現在両社で、赤羽SRC未利用の書店店舗の注文データを共有・分析し、赤羽SRCの時系列在庫データに引き当てて試算したところ、注文から書店納品までのリードタイムの改善やPOD製造での商品供給で課題解決につながる効果が以下の通り見られ、データを共有した対象書店からも評価を得られた。
効果① 市場ニーズに沿った在庫メンテナンスを行い、最短で受注翌日に書店へ納品
書店注文の30%相当が翌日納品可能であり、出版社倉庫からの取り寄せも含む全ての注文品の平均リードタイムが、2日間短縮できるという結果を得た。こうした結果も踏まえて、桶川SRCは連携書店の拡大を進める。現在赤羽SRCで連携しているDNPグループの書店および、連携を予定していたトーハングループ書店と三省堂書店に加え、今回新たに未来屋書店の実証実験への参画が決定している。両社は引き続き、広く書店の参画を呼び掛ける。
効果②:出版社在庫のデータ連携により、取り寄せ品も1週間以内に書店へ納品可能
現状、生活者からの注文の約30%が出版社在庫からの出荷となっており、桶川SRCは出版社在庫とのデータ連携を行うことで、書店店頭で出版社の在庫状況も確認できるため、読者は利便性・安心感を実感できる。桶川SRCでは出版社との在庫データ連携をより拡大。現時点で、連携出版社は赤羽SRCでの14社から22社に増加しており、引き続き連携出版社の拡大を図る。
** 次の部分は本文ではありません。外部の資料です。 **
(** ** Stage B on the concrete run *)

(** The second epoch, after a first epoch whose validation AUROC is NaN:
    its AUROC 1.0 is above the record 0.0 and the checkpoint is written. *)
Lemma classifier_best_checkpoint_policy_witness :
  @classifier_loop stub (os_path_join "out" "models") 0 1 [1.5%float] stub_cls_train
    stub_cls_val 3 0 1 (@classifier_init stub stub_cls_optimizer) stub_cls_world_1
    = Returned (stub_cls_locals 1) (stub_cls_state 1) /\
  @classifier_epoch stub (os_path_join "out" "models") 0 1 [1.5%float] stub_cls_train
    stub_cls_val 3 1 (stub_cls_locals 1) (stub_cls_state 1)
    = Returned (stub_cls_locals 2) (stub_cls_state 2) /\
  c_best_auroc (stub_cls_locals 2) = 1%float.
Proof.
  assert (H1 : @classifier_loop stub (os_path_join "out" "models") 0 1 [1.5%float]
                 stub_cls_train stub_cls_val 3 0 1
                 (@classifier_init stub stub_cls_optimizer) stub_cls_world_1
               = Returned (stub_cls_locals 1) (stub_cls_state 1))
    by (vm_compute; reflexivity).
  assert (H2 : @classifier_epoch stub (os_path_join "out" "models") 0 1 [1.5%float]
                 stub_cls_train stub_cls_val 3 1 (stub_cls_locals 1) (stub_cls_state 1)
               = Returned (stub_cls_locals 2) (stub_cls_state 2))
    by (vm_compute; reflexivity).
  split; [exact H1|]. split; [exact H2|].
  destruct (@classifier_best_checkpoint_policy stub "out" stub_cls_train stub_cls_val
              3 [1.5%float] stub_cls_optimizer 0 1 1 stub_cls_world_1
              (stub_cls_locals 1) (stub_cls_state 1)
              (stub_cls_locals 2) (stub_cls_state 2) eq_refl H1 H2)
    as (_ & _ & a & Ha & _ & Hc).
  assert (Ea : a = 1%float).
  { vm_compute in Ha. injection Ha as <-. reflexivity. }
  subst a.
  replace (PyFloat.gt 1%float (c_best_auroc (stub_cls_locals 1))) with true in Hc
    by (vm_compute; reflexivity).
  destruct Hc as (Hb & _). exact Hb.
Defined.

(** C2 as stated fails: in the second epoch the previous epoch's
    validation AUROC is NaN, so the epoch's AUROC 1.0 is not greater than
    every previous AUROC, and yet the best checkpoint is written. *)
Lemma classifier_best_checkpoint_policy_counterexample :
  exists st' w' a,
    @classifier_epoch stub (os_path_join "out" "models") 0 1 [1.5%float] stub_cls_train stub_cls_val 3 1
      (stub_cls_locals 1) (stub_cls_state 1) = Returned st' w' /\
    c_val_aurocs (stub_cls_locals 1) = [PyFloat.nan] /\
    c_val_aurocs st' = c_val_aurocs (stub_cls_locals 1) ++ [a] /\
    ~ (saves (w_trace w') <> saves (w_trace (stub_cls_state 1)) <->
       forall u, In u (c_val_aurocs (stub_cls_locals 1)) -> PyFloat.gt a u = true).
Proof.
  exists (stub_cls_locals 2), (stub_cls_state 2), 1%float.
  split; [vm_compute; reflexivity|]. split; [vm_compute; reflexivity|].
  split; [vm_compute; reflexivity|].
  intros [H _].
  assert (Hs : saves (w_trace (stub_cls_state 2)) <> saves (w_trace (stub_cls_state 1)))
    by (vm_compute; discriminate).
  specialize (H Hs PyFloat.nan ltac:(vm_compute; left; reflexivity)).
  vm_compute in H. discriminate H.
Qed.

(** The first epoch of the concrete run has a NaN validation AUROC. *)
Lemma nan_auroc_never_best_witness :
  PyFloat.is_nan PyFloat.nan = true /\
  c_best_auroc (stub_cls_locals 1) = c_best_auroc (@classifier_init stub stub_cls_optimizer) /\
  saves (w_trace (stub_cls_state 1)) = saves (w_trace stub_cls_world_1).
Proof.
  split; [reflexivity|].
  destruct (@nan_auroc_never_best stub (os_path_join "out" "models") stub_cls_train stub_cls_val 3
              [1.5%float] 0 1 0 (@classifier_init stub stub_cls_optimizer)
              stub_cls_world_1 (stub_cls_locals 1) (stub_cls_state 1) PyFloat.nan
              eq_refl ltac:(vm_compute; reflexivity) ltac:(vm_compute; reflexivity)
              eq_refl)
    as (_ & Hb & Hs & _).
  split; [exact Hb|exact Hs].
Defined.


Lemma stub_auroc_escape (labels probs : list float) :
  @auroc_escape stub labels probs = None.
Proof.
  unfold auroc_escape. cbn [roc_auc_score classification_report stub].
  unfold stub_auroc. destruct (single_class labels); reflexivity.
Qed.

(** The loop of the concrete run goes through its three epochs although
    the first has validation labels of one class. *)
Lemma auroc_failure_recovered_witness :
  single_class (epoch_labels (dl_batches stub_cls_val 0)) = true /\
  @classifier_loop stub (os_path_join "out" "models") 0 1 [1.5%float] stub_cls_train
    stub_cls_val 3 0 3 (@classifier_init stub stub_cls_optimizer) stub_cls_world_1
  = Returned (stub_cls_locals 3) (stub_cls_state 3) /\
  c_val_aurocs (stub_cls_locals 3) !! 0 = Some PyFloat.nan.
Proof.
  assert (Hsc : single_class (epoch_labels (dl_batches stub_cls_val 0)) = true)
    by (vm_compute; reflexivity).
  assert (Hrun :
    @classifier_loop stub (os_path_join "out" "models") 0 1 [1.5%float] stub_cls_train
      stub_cls_val 3 0 3 (@classifier_init stub stub_cls_optimizer) stub_cls_world_1
    = Returned (stub_cls_locals 3) (stub_cls_state 3))
    by (vm_compute; reflexivity).
  assert (Hsk : forall labels probs, single_class labels = true ->
                  @roc_auc_score stub labels probs = Err ValueError).
  { intros labels probs H. cbn [roc_auc_score stub]. unfold stub_auroc.
    rewrite H. reflexivity. }
  split; [exact Hsc|]. split; [exact Hrun|].
  pose proof (proj2 (proj2 (@auroc_failure_recovered stub (os_path_join "out" "models") 0 1
                              [1.5%float] stub_cls_train stub_cls_val 3
                              stub_cls_optimizer stub_cls_world_1))) as H.
  specialize (H eq_refl Hsk (stub_cls_locals 3) (stub_cls_state 3) Hrun).
  destruct H as (_ & _ & Hk).
  exact (proj2 (Hk 0 ltac:(lia)) Hsc).
Defined.

(** The first epoch of the concrete run prints the training report and,
    its validation labels being of one class, no validation report. *)
Lemma classification_report_printed_witness :
  exists probs_tr probs_va summary,
    w_stdout (stub_cls_state 1) = w_stdout stub_cls_world_1
      ++ @report_lines stub train_report_header
           (epoch_labels (dl_batches stub_cls_train 0)) probs_tr
      ++ @report_lines stub val_report_header
           (epoch_labels (dl_batches stub_cls_val 0)) probs_va
      ++ summary /\
    length summary = 5.
Proof.
  exact (proj1 (@classification_report_printed stub (os_path_join "out" "models") 0 1 [1.5%float]
                  stub_cls_train stub_cls_val 3 0
                  (@classifier_init stub stub_cls_optimizer) stub_cls_world_1
                  (stub_cls_locals 1) (stub_cls_state 1)
                  eq_refl ltac:(vm_compute; reflexivity))).
Defined.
効果③:在庫がない注文に対し、PODで確実に書店へ納品可能
生活者からの注文のうち約15%はSRC・取次・出版社に在庫がなく、短期での調達が困難となっている。これに対し、桶川SRCはDNP書籍製造一貫工場と連携し、PODによる短納期・小ロット生産で“新刊・売れ筋商品の欠品”と“品切れ重版未定”の根絶を目指す。
<上記グラフについて>
・ 今回行った赤羽SRC未利用書店の店舗在庫のシミュレーションを可視化したもの。発注から書店納品までのリードタイム及びそのボリュームを検証しました。
・ 上段:現状 / 下段:SRC連携想定時
・ 横軸:発注から納品までのリードタイム ※「15+」は、納品まで15日以上経過したもの(不着含む) / 縦軸:各納品日の注文に対するボリューム
今後の展開
両社は、「商流改革」の一環で、読者ニーズを起点とした共同仕入れの取り組みとして「マーケットイン型販売体制」の確立を目指している。
トーハングループ書店(ブックファースト・八重洲ブックセンター等)が複数出版社と取り組んできたマーケットイン型販売契約の実証実験を発展させ、DNPグループ書店(丸善ジュンク堂書店等)および、桶川SRCの新規参画書店である三省堂書店・未来屋書店との共同施策への拡大を目指し、新しい施策推進体制を構築すべく協議を開始している。
なお、トーハングループの先行実証実験では、対象出版社のPOS売上前年比101%、返品率14.9%ダウンの20.9%の実績を上げている。
今後、2022年10月の桶川SRCの稼働開始に向けて、現在稼働中の赤羽SRCにおいても、先行的に書店と倉庫や製造のデータ連携を進めていく。